Por que, apesar daquele pequeno detalhe, a gente tem de gostar dele

Diego Maradona é o cara que a gente adora odiar. Tem essa coisa de ele ser argentino, claro – mais que suficiente para fazer regurgitar, em convulsões rancorosas, o baixo ventre de nossa pátria em chuteiras.

O problema é que Maradona foi gênio dos gramados, gênio, sim, o que o torna automaticamente intragável para os fanáticos da claque canarinha, sempre a reivindicar para nosotros o monopólio dos artífices da pelota (só o brasileiro teria, dizem, essa intimidade nata, filogenética, quase erótica, com o esporte que, no entanto, nasceu rude, bretão).

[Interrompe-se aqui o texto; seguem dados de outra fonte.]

(* ===== verification/DtlsDelivery.v ===== *)
(** * Delivery of flights

    What [DtlsFlight] sends, what the peer acknowledges and what [DtlsMessages]
    receives, put together.  A byte counts as acknowledged only when a record
    that carried it was acknowledged; a flight that is sent carries every other
    byte; and a peer that has processed those records can take every message. *)
From S2P Require Import Prelude Cbs Cbb SslVersions SslAead TlsRecord DtlsWindow DtlsRecord Transition DtlsBitmap DtlsMessages DtlsFlight.
From Stdlib Require Import ZArith List Lia Bool.
Import ListNotations.
Open Scope Z_scope.

Section Delivery.
Context {E : Env}.
Variable messages : Z -> Z * list Z.
Hypothesis lengths : forall q, zlength (body_of messages q) < 2 ^ 24.

(** The positions of a message: an empty one has one, for its header. *)
Definition bits (q : Z) : Z := Z.max (zlength (body_of messages q)) 1.

(** Position [i] of message [q] is in one of the pieces. *)
Definition carries (ps : list piece) (q i : Z) : Prop :=
  exists p, In p ps /\ pc_seq p = q /\ (pc_off p <= i < pc_off p + pc_len p \/ body_of messages q = []).

Definition contents (ps : list piece) : list Z := concat (map (fragment_bytes messages) ps).

Lemma contents_cons p ps : contents (p :: ps) = fragment_bytes messages p ++ contents ps.
Proof. reflexivity. Qed.

Lemma contents_one p : contents [p] = fragment_bytes messages p.
Proof. apply app_nil_r. Qed.

Lemma contents_app ps ps' : contents (ps ++ ps') = contents ps ++ contents ps'.
Proof. unfold contents. now rewrite map_app, concat_app. Qed.

Lemma carries_app ps ps' q i : carries (ps ++ ps') q i <-> carries ps q i \/ carries ps' q i.
Proof.
  unfold carries. split.
  - intros (p & Hp & H). apply in_app_or in Hp as [Hp|Hp]; [left|right]; now exists p.
  - intros [(p & Hp & H)|(p & Hp & H)]; exists p; split; auto; apply in_or_app; auto.
Qed.

Definition entire (q : Z) : piece := {| pc_seq := q; pc_off := 0; pc_len := zlength (body_of messages q) |}.

Lemma whole_entire q : whole messages q = fragment_bytes messages (entire q).
Proof.
  unfold whole, fragment_bytes, message_header, entire, slice. cbn [pc_seq pc_off pc_len]. rewrite <- !app_assoc.
  cbn [Z.to_nat skipn]. unfold zlength at 5. rewrite Nat2Z.id, firstn_all. reflexivity.
Qed.

Lemma entire_ok q : 0 <= q < 2 ^ 16 -> piece_ok messages (entire q).
Proof. intros Hq. unfold piece_ok, entire. cbn. pose proof (zlength_nonneg (body_of messages q)). lia. Qed.

Lemma slice_entire q : slice messages (entire q) = body_of messages q.
Proof. unfold slice, entire. cbn [pc_seq pc_off pc_len Z.to_nat skipn]. unfold zlength. rewrite Nat2Z.id. apply firstn_all. Qed.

Gênio, repito – Diego Maradona foi um gênio, e é um gênio, dentro e fora das quatro linhas, o que, aliás, haja vista nosso simpático Pelé, são capítulos completamente diferentes. Genial e genioso, da estirpe daquele herói problemático a que se refere Gyorg Lukács, Maradona é o típico personagem da modernidade capitalista, sujeito desajustado, contraditório, inconstante, que encarna, no vigor explosivo da dialética, a essência do herói en conflicto. Risque um fósforo perto dele e a combustão será instantânea.
Mas como raros mestres, ele soube com sua arte produzir tanta beleza.

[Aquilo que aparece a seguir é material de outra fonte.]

(* ===== verification/Ffi.v ===== *)
(** * The C boundary: the shared part of [crates/ffi/src/lib.rs]

    The process-wide state (the registry of handles with its mutex, the next
    identifier, the log buffer, the per-thread error text and callback flag,
    the host's memory), the monad in which the exported functions are written,
    and [boundary], [input], [output] and [handle], which all of them use.

    The crates the functions call (configuration, core, JSON) are the class
    [Crates]; their operations may fail with a text or panic. *)
From S2P Require Import Prelude CMemory CApi ConfigCrypto Host.
From Stdlib Require Import String ZArith List Lia Bool.
Import ListNotations.
Open Scope Z_scope.

(** ** Configurations

    The fields of [Config] that the C functions read or replace ([log_level]
    and [log_path] are those of its [log], [dns_enable] that of its [dns],
    [tun_on] is [tun.enable]); [rest] is everything else, credentials and
    routing policy included. *)

Record Tun : Type := {
  tun_on : bool; auto_route : bool; auto_dns : bool; auto_detect_interface : bool;
  interface : option text; mtu : Z; dns_hijack : list text }.

Record Config (R : Type) : Type := {
  directory : text; internal_host_packet_io : bool;
  port : Z; socks_port : Z; mixed_port : Z; allow_lan : bool;
  external_controller : option text; external_ui : text;
  log_level : text; log_path : text; dns_enable : bool; tun : Tun; rest : R }.
Arguments directory {R}.
Arguments internal_host_packet_io {R}.
Arguments port {R}.
Arguments socks_port {R}.
Arguments mixed_port {R}.
Arguments allow_lan {R}.
Arguments external_controller {R}.
Arguments external_ui {R}.
Arguments log_level {R}.
Arguments log_path {R}.
Arguments dns_enable {R}.
Arguments tun {R}.
Arguments rest {R}.

(** ** The crates behind the interface *)

Class Crates : Type := {
  Os : Type;                     (* files, network, clock *)
  CoreState : Type;
  ConfigRest : Type;
  (* clyntis_config *)
  Config_parse : text -> outcome (Config ConfigRest);
  custom_validate : text -> outcome unit;
  custom_targets : text -> outcome (list text);
  custom_apply : text -> list text -> outcome (text * list (text * text));
  Overrides : Type;
  overrides_apply : Overrides -> text -> outcome text;
  SyntaxError : Type;
  syntax_check : text -> option SyntaxError;
  NetworkInfo : Type;
  (* clyntis_core *)
  CosRequest : Type;
  CosTarget : Type;
  from_url : text -> option CosTarget;
  cos_put_object : Os -> CosRequest -> text -> outcome unit * Os;
  Core_new : Os -> Config ConfigRest -> HostHooks -> outcome CoreState;
  core_config : CoreState -> Config ConfigRest;
  spawn_worker : Os -> outcome worker_end;   (* the runtime and the worker thread *)
  resource_freshness : Os -> CoreState -> outcome resource_state;
  prepare_resources : Os -> CoreState -> outcome unit * Os;
  core_connections_count : CoreState -> Z;
  core_upload : CoreState -> Z;
  core_download : CoreState -> Z;
  core_close_connections : CoreState -> CoreState;
  core_close_connection : CoreState -> text -> CoreState;
  core_set_network : CoreState -> NetworkInfo -> outcome unit * CoreState;
  core_select : CoreState -> text -> text -> outcome unit * CoreState;
  AllowList : Type;
  Mode : Type;
  core_set_adblock_allow : CoreState -> AllowList -> outcome unit * CoreState;
  core_update_policy : CoreState -> option Mode -> option (list text) -> outcome unit * CoreState;
  (* the maps policy.delay and policy.probes, by name; an entry of the latter is
     the delay, the error and the time *)
  core_insert_delay : CoreState -> text -> Z -> CoreState;
  core_insert_probe : CoreState -> text -> option Z * option text * Z -> CoreState;
  core_probes : CoreState -> text -> option (option Z * option text * Z);
  Target : Type;
  parse_test_target : text -> option Z -> outcome Target;
  RouteTest : Type;
  DnsLeakAudit : Type;
  DnsLeakTest : Type;
  core_dns_leak_audit : CoreState -> DnsLeakAudit;
  (* std::path *)
  path_is_absolute : text -> bool;
  path_is_dir : Os -> text -> bool;
  path_join : text -> text -> text;
  (* std::os::fd: BorrowedFd::try_clone_to_owned *)
  dup_fd : Os -> Z -> outcome unit;
  (* std: the text of a Utf8Error *)
  utf8_error : text -> text;
  (* tokio: the texts of a failed try_send and recv_timeout *)
  send_error : text;
  recv_error : text;
  (* serde_json *)
  Value : Type;
  from_slice : text -> outcome Value;
  strings_from_slice : text -> outcome (list text);
  overrides_from_slice : text -> outcome Overrides;
  network_from_slice : text -> outcome NetworkInfo;
  cos_request_from_slice : text -> outcome CosRequest;
  as_object : Value -> option (list (text * Value));
  as_str : Value -> option text;
  as_u64 : Value -> option Z;
  is_null : Value -> bool;
  value_index : Value -> text -> Value;
  allow_from_value : Value -> outcome AllowList;
  mode_from_value : Value -> outcome Mode;
  rules_from_value : Value -> outcome (list text);
  strings_to_vec : list text -> outcome text;
  applied_to_vec : text * list (text * text) -> outcome text;
  syntax_to_vec : option SyntaxError -> outcome text;
  cos_target_to_vec : option CosTarget -> outcome text;
  snapshot_to_vec : CoreState -> bool -> outcome text;
  status_to_vec : bool -> Z -> Z -> Z -> outcome text;
  route_to_vec : RouteTest -> outcome text;
  dns_leak_to_vec : DnsLeakAudit -> option DnsLeakTest -> outcome text }.

(** Inserting into those maps, as std's HashMap does it. *)
Class ProbeLaws (K : Crates) : Prop := {
  probes_inserted : forall c n e m,
    core_probes (core_insert_probe c n e) m = if text_eqb m n then Some e else core_probes c m;
  probes_delay : forall c n d m, core_probes (core_insert_delay c n d) m = core_probes c m;
  config_delay : forall c n d, core_config (core_insert_delay c n d) = core_config c;
  config_probe : forall c n e, core_config (core_insert_probe c n e) = core_config c }.

Section Boundary.
Context {K : Crates} {M : Mpsc}.

Abbreviation handle_t := (Handle CoreState).

(** ** Process state *)

Record world : Type := {
  mem : memory;
  error_text : thread -> text;            (* thread_local ERROR_TEXT *)
  callback : thread -> bool;              (* thread_local CALLBACK *)
  handles : list (Z * handle_t);          (* HANDLES *)
  handles_poisoned : bool;                (* its mutex, after a panic under the lock *)
  next : Z;                               (* NEXT *)
  log_lines : list text;                  (* logs::BUFFER *)
  log_filter : option text;               (* the level logs::init installed *)
  panic_file : option text;               (* logs::PANIC_FILE *)
  os : Os }.

Definition set_mem (m : memory) (w : world) : world :=
  {| mem := m; error_text := error_text w; callback := callback w; handles := handles w;
     handles_poisoned := handles_poisoned w; next := next w; log_lines := log_lines w;
     log_filter := log_filter w; panic_file := panic_file w; os := os w |}.

Definition set_error (t : thread) (e : text) (w : world) : world :=
  {| mem := mem w; error_text := set_at t e (error_text w); callback := callback w;
     handles := handles w; handles_poisoned := handles_poisoned w; next := next w;
     log_lines := log_lines w; log_filter := log_filter w; panic_file := panic_file w; os := os w |}.

Definition set_callback (t : thread) (b : bool) (w : world) : world :=
  {| mem := mem w; error_text := error_text w; callback := set_at t b (callback w);
     handles := handles w; handles_poisoned := handles_poisoned w; next := next w;
     log_lines := log_lines w; log_filter := log_filter w; panic_file := panic_file w; os := os w |}.

Definition set_registry (hs : list (Z * handle_t)) (poisoned : bool) (n : Z) (w : world) : world :=
  {| mem := mem w; error_text := error_text w; callback := callback w; handles := hs;
     handles_poisoned := poisoned; next := n; log_lines := log_lines w;
     log_filter := log_filter w; panic_file := panic_file w; os := os w |}.

Definition set_logs (lines : list text) (filter : option text) (file : option text) (w : world) : world :=
  {| mem := mem w; error_text := error_text w; callback := callback w; handles := handles w;
     handles_poisoned := handles_poisoned w; next := next w; log_lines := lines;
     log_filter := filter; panic_file := file; os := os w |}.

Definition set_os (o : Os) (w : world) : world :=
  {| mem := mem w; error_text := error_text w; callback := callback w; handles := handles w;
     handles_poisoned := handles_poisoned w; next := next w; log_lines := log_lines w;
     log_filter := log_filter w; panic_file := panic_file w; os := o |}.

(** ** Fallible operations on it *)

Definition ffi (A : Type) : Type := thread -> world -> outcome A * world.

Definition fret {A} (a : A) : ffi A := fun _ w => (Ok a, w).
Definition ferr {A} (e : text) : ffi A := fun _ w => (Err e, w).
Definition fpanic {A} : ffi A := fun _ w => (Panic, w).
Definition fbind {A B} (m : ffi A) (k : A -> ffi B) : ffi B :=
  fun t w => match m t w with
             | (Ok a, w') => k a t w'
             | (Err e, w') => (Err e, w')
             | (Panic, w') => (Panic, w')
             end.

(** [ensure!(b, e)], the [?] operator on a pure call, and state access. *)
Definition ensure (b : bool) (e : text) : ffi unit := if b then fret tt else ferr e.
Definition lift {A} (m : outcome A) : ffi A := fun _ w => (m, w).
Definition gets {A} (f : world -> A) : ffi A := fun _ w => (Ok (f w), w).
Definition modify (f : world -> world) : ffi unit := fun _ w => (Ok tt, f w).
Definition this_thread : ffi thread := fun t w => (Ok t, w).
Definition context_of {A} (o : option A) (e : text) : ffi A :=
  match o with Some a => fret a | None => ferr e end.

End Boundary.
Arguments world {K M}.

Declare Scope ffi_scope.
Delimit Scope ffi_scope with ffi.
Notation "'let!' x ':=' m 'in' k" := (fbind m (fun x => k))
  (at level 10, x pattern, m at level 100, k at level 200) : ffi_scope.
Notation "m ;! k" := (fbind m (fun _ => k))
  (at level 100, k at level 200, right associativity) : ffi_scope.
Open Scope ffi_scope.

(** ** UTF-8

    [std::str::from_utf8]: the well-formed sequences of the Unicode standard
    (no surrogates, no overlong forms, nothing above U+10FFFF). *)

Definition between (lo hi b : Z) : bool := (lo <=? b) && (b <=? hi).
Definition continuation (b : Z) : bool := between 0x80 0xbf b.

Definition second_of_three (b0 b1 : Z) : bool :=
  ((b0 =? 0xe0) && between 0xa0 0xbf b1) || (between 0xe1 0xec b0 && continuation b1) ||
  ((b0 =? 0xed) && between 0x80 0x9f b1) || (between 0xee 0xef b0 && continuation b1).

Definition second_of_four (b0 b1 : Z) : bool :=
  ((b0 =? 0xf0) && between 0x90 0xbf b1) || (between 0xf1 0xf3 b0 && continuation b1) ||
  ((b0 =? 0xf4) && between 0x80 0x8f b1).

Fixpoint utf8_valid (l : text) : bool :=
  match l with
  | [] => true
  | b0 :: l1 =>
      if b0 <? 0x80 then utf8_valid l1
      else match l1 with
           | [] => false
           | b1 :: l2 =>
               if between 0xc2 0xdf b0 then continuation b1 && utf8_valid l2
               else match l2 with
                    | [] => false
                    | b2 :: l3 =>
                        if between 0xe0 0xef b0
                        then second_of_three b0 b1 && continuation b2 && utf8_valid l3
                        else match l3 with
                             | [] => false
                             | b3 :: l4 => second_of_four b0 b1 && continuation b2 &&
                                           continuation b3 && utf8_valid l4
                             end
                    end
           end
  end.

Section Calls.
Context {K : Crates} {M : Mpsc}.

Abbreviation handle_t := (Handle CoreState).

Definition from_utf8 (l : text) : ffi text :=
  if utf8_valid l then fret l else ferr (utf8_error l).

(** ** Arguments and results *)

Definition LIMIT : Z := 16 * 1024 * 1024.

Definition input_with_limit (data len limit : Z) : ffi text :=
  ensure ((len <=? limit) && ((len =? 0) || negb (data =? 0))) (lit "invalid input buffer") ;!
  if len =? 0 then fret [] else gets (fun w => load_bytes (mem w) data len).

Definition input (data len : Z) : ffi text := input_with_limit data len LIMIT.

(** [std::str::from_utf8(input(..)?)?] *)
Definition input_str (data len : Z) : ffi text := let! b := input data len in from_utf8 b.

Definition write_mem (f : memory -> memory) : ffi unit := modify (fun w => set_mem (f (mem w)) w).

Definition output (bytes : text) (buffer capacity length : Z) : ffi meta_status :=
  ensure (negb (length =? 0)) (lit "output length is required") ;!
  write_mem (fun m => store_u64 m length (zlength bytes)) ;!
  if capacity <? zlength bytes then fret META_BUFFER_TOO_SMALL
  else
    ensure ((zlength bytes =? 0) || negb (buffer =? 0)) (lit "invalid output buffer") ;!
    (if negb (zlength bytes =? 0) then write_mem (fun m => store_bytes m buffer bytes) else fret tt) ;!
    fret META_OK.

(** [catch_unwind] and the thread-local error text. *)
Definition boundary (operation : ffi meta_status) (t : thread) (w : world) : meta_status * world :=
  match operation t w with
  | (Ok status, w') => (status, w')
  | (Err error, w') => (META_ERROR, set_error t error w')
  | (Panic, w') => (META_ERROR, set_error t (lit "panic contained at C ABI boundary") w')
  end.

(** ** The registry *)

(** [handles().lock().unwrap()]: a poisoned mutex panics. *)
Definition lock_handles : ffi unit :=
  let! poisoned := gets handles_poisoned in if (poisoned : bool) then fpanic else fret tt.

Definition handle (id : Z) : ffi handle_t :=
  lock_handles ;!
  let! hs := gets handles in
  context_of (assoc id hs) (lit "invalid or destroyed core handle").

Fixpoint assoc_set {A} (k : Z) (x : A) (l : list (Z * A)) : list (Z * A) :=
  match l with
  | [] => []
  | (i, y) :: l' => if i =? k then (i, x) :: l' else (i, y) :: assoc_set k x l'
  end.

Definition assoc_remove {A} (k : Z) (l : list (Z * A)) : list (Z * A) :=
  filter (fun e => negb (fst e =? k)) l.

(** A [Handle] is shared through an [Arc]: what a call changes in it, later
    calls on the same identifier see. *)
Definition put_handle (id : Z) (h : handle_t) : ffi unit :=
  modify (fun w => set_registry (assoc_set id h (handles w)) (handles_poisoned w) (next w) w).

Definition check_lifecycle : ffi unit :=
  let! t := this_thread in
  let! flag := gets (fun w => callback w t) in
  ensure (negb flag) (lit "lifecycle calls cannot reenter from host callbacks").

Definition meta_abi_version_v1 : Z := 1.

Definition meta_error_v1 (buffer capacity length : Z) : thread -> world -> meta_status * world :=
  boundary (
    let! t := this_thread in
    let! e := gets (fun w => error_text w t) in
    output e buffer capacity length).

End Calls.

(Mesmo que ele venha a pensar que Lukács é um antigo zagueiro da Croácia, o fato é que Maradona morou na filosofia, e captou essa história de heroísmo ambíguo, e não tem nenhum constrangimento em se alardear um revolucionário. Marxista, amigo de Fidel e de Chávez, chegou a tatuar um formidável Guevara no braço direito).

Diego Armando foi filho da dificuldade, rebento do subúrbio (Lanús, Grande Buenos Aires), mas são tantos e tantos os mestres da bola que, como ele, procedem da mais sombria periferia, que o background não explica, por si só, o por quê de tantas subidas e descidas no elevador dos sentimentos contraditórios da euforia e da depressão. No caso de Maradona, a droga talvez explique – ou explicite. Chegou a ter seu empresário (nos negócios do futebol) encarcerado no presídio de Villa Devoto (por tráfico de cocaína).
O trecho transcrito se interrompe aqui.